Angel Bejarano O. 

Las elecciones que tendrán lugar este año para renovar seis gubernaturas podrían representar para el PRI su desaparición como partido político. El inicio de su debacle fue la pérdida de las elecciones presidenciales con Vicente Fox, Felipe Calderón y Andrés Manuel López Obrador. Y es que en los últimos años las dirigencias de este instituto político resultaron fatales. 

Alejandro Moreno Cárdenas, actual dirigente del tricolor, con un nebuloso pasado como gobernador de Campeche, ha resultado el peor de todos. Las elecciones del 2021 resultaron para el PRI, bajo su mando, un fracaso absoluto, pues de 15 gubernaturas en juego no ganaron ninguna y perdieron ocho que les pertenecían. Sinaloa, Tlaxcala, Sonora, Colima, Zacatecas, Guerrero, Campeche y San Luis Potosí pasaron a manos de la llamada “izquierda” (¿?). 

Se estima, por las proyecciones que hacen los expertos en la materia, que de las elecciones que tendrán lugar en Aguascalientes, Durango, Hidalgo, Oaxaca, Quintana Roo y Tamaulipas, el PRI no ganará ninguna y perderá las entidades donde gobierna actualmente, que son Hidalgo y Oaxaca. 

 En el juego de las designaciones para los cuates se impuso, contra toda la lógica, a la secretaria general del PRI, Carolina Viggiano Austria, como candidata al gobierno de Hidalgo, situación por demás comprensible, pues come y duerme con el coahuilense Rubén Moreira, coordinador de la bancada priista en la Cámara de Diputados, pues es su esposa. Ella es poco conocida en la entidad y no cuenta con el respaldo de Omar Fayad Meneses, quien se distanció con Moreno Cárdenas por la designación, aunque tiempo después el campechano trató de limar asperezas. 

Respecto a Oaxaca, se da por descontado que el gobierno pasará a manos de Morena, toda vez que el gobernador Alejandro Murat Hinojosa ya pactó con la 4T. Es el sello de la familia Murat.  

Hace algunos años la militancia priista consideró necesario cambiar el nombre del PRI, argumentando que el electorado no estaba contento con la pérdida de posiciones políticas, independientemente de que sus siglas eran sinónimo de corrupción.  

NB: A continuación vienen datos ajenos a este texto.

Record ContextManager := mk_cm {
  keep_recent : nat;
  budget : TokenBudget;
  messages : list ChatMessage;
  persisted_order_diverged : bool;
  per_message_tokens : list MessageTokens;
  called_skills : list string;
  baseline : option TokenBaseline;
  request_overhead : N;
  audio_delivery : AudioDelivery;
  current_model : option string;
  compaction_declined_at_len : option nat;
  task_reminder : option ChatMessage;
  task_reminder_raw : N;
  progress_observation : option ChatMessage;
  progress_observation_raw : N;
  system_prompt_version : option SystemPromptVersion;
  skills_version : option string;
  deferred_tool_notice : option string;
}.

(** What the skill registry answers for this session: the reminder listing the
    skills it may advertise ([None] when there are none), the definitions of
    called skills, and the skill a user's [/command] names. *)
Record Skills := mk_skills {
  render_skill_reminder : option string;
  build_skill_detail_payload : list string -> option string;
  detect_slash_invocation : string -> option string;
}.

(** [ContextError] and its [Display]. *)
Inductive ContextError :=
| Transcript (s : string) | Compression (s : string) | CancelledErr (s : string)
| Snapshot (s : string) | Internal (s : string).
Definition error_text (e : ContextError) : string :=
  match e with
  | Transcript s => "transcript persistence error: " +:+ s
  | Compression s => "context compression error: " +:+ s
  | CancelledErr s => "context compaction cancelled: " +:+ s
  | Snapshot s => "context snapshot error: " +:+ s
  | Internal s => s
  end%string.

Cuestión de recordar que en marzo de 1929 el ex presidente Plutarco Elías Calles fundó el Partido Nacional Revolucionario (PNR); en 1938 Lázaro Cárdenas determinó cambiar el nombre y le llamaron Partido de la Revolución Mexicana (PRM), y en 1946 se modificó por Partido Revolucionario Institucional (PRI) por decisión de Manuel Ávila Camacho. Todo en aras de cambiar sus postulados e ideología. Como PNR se consideraba de izquierda, resultado de haber surgido al término de la revolución mexicana, hasta llegar a autodefinirse como centro-izquierda. 

Pero, más allá de haber perdido a millones de electores el problema actual se llama Alejandro Moreno Cárdenas, quien llegó a la dirigencia del PRI en agosto de 2019 con el respaldo de Morena, pues al tener un expediente muy negro sería una pieza política que serviría a los intereses de la llamada 4T. 

De hecho, existe un amplio expediente que da cuenta de sus fechorías que hizo como gobernador de Campeche, entre ellas una acusación ante el Sistema de Administración Tributaria (SAT) por contratar empresas fantasmas para realizar operaciones simuladas, desvíos de recursos por más de 59 millones de pesos y lavado de dinero, entre otros ilícitos más. 

Se le señala también de ser muy condescendiente con familiares y amigos, pues les regaló candidaturas para diputados federales, amén de que en las pasadas elecciones eligió candidatos para gobernadores que no tenían posibilidades de ganar.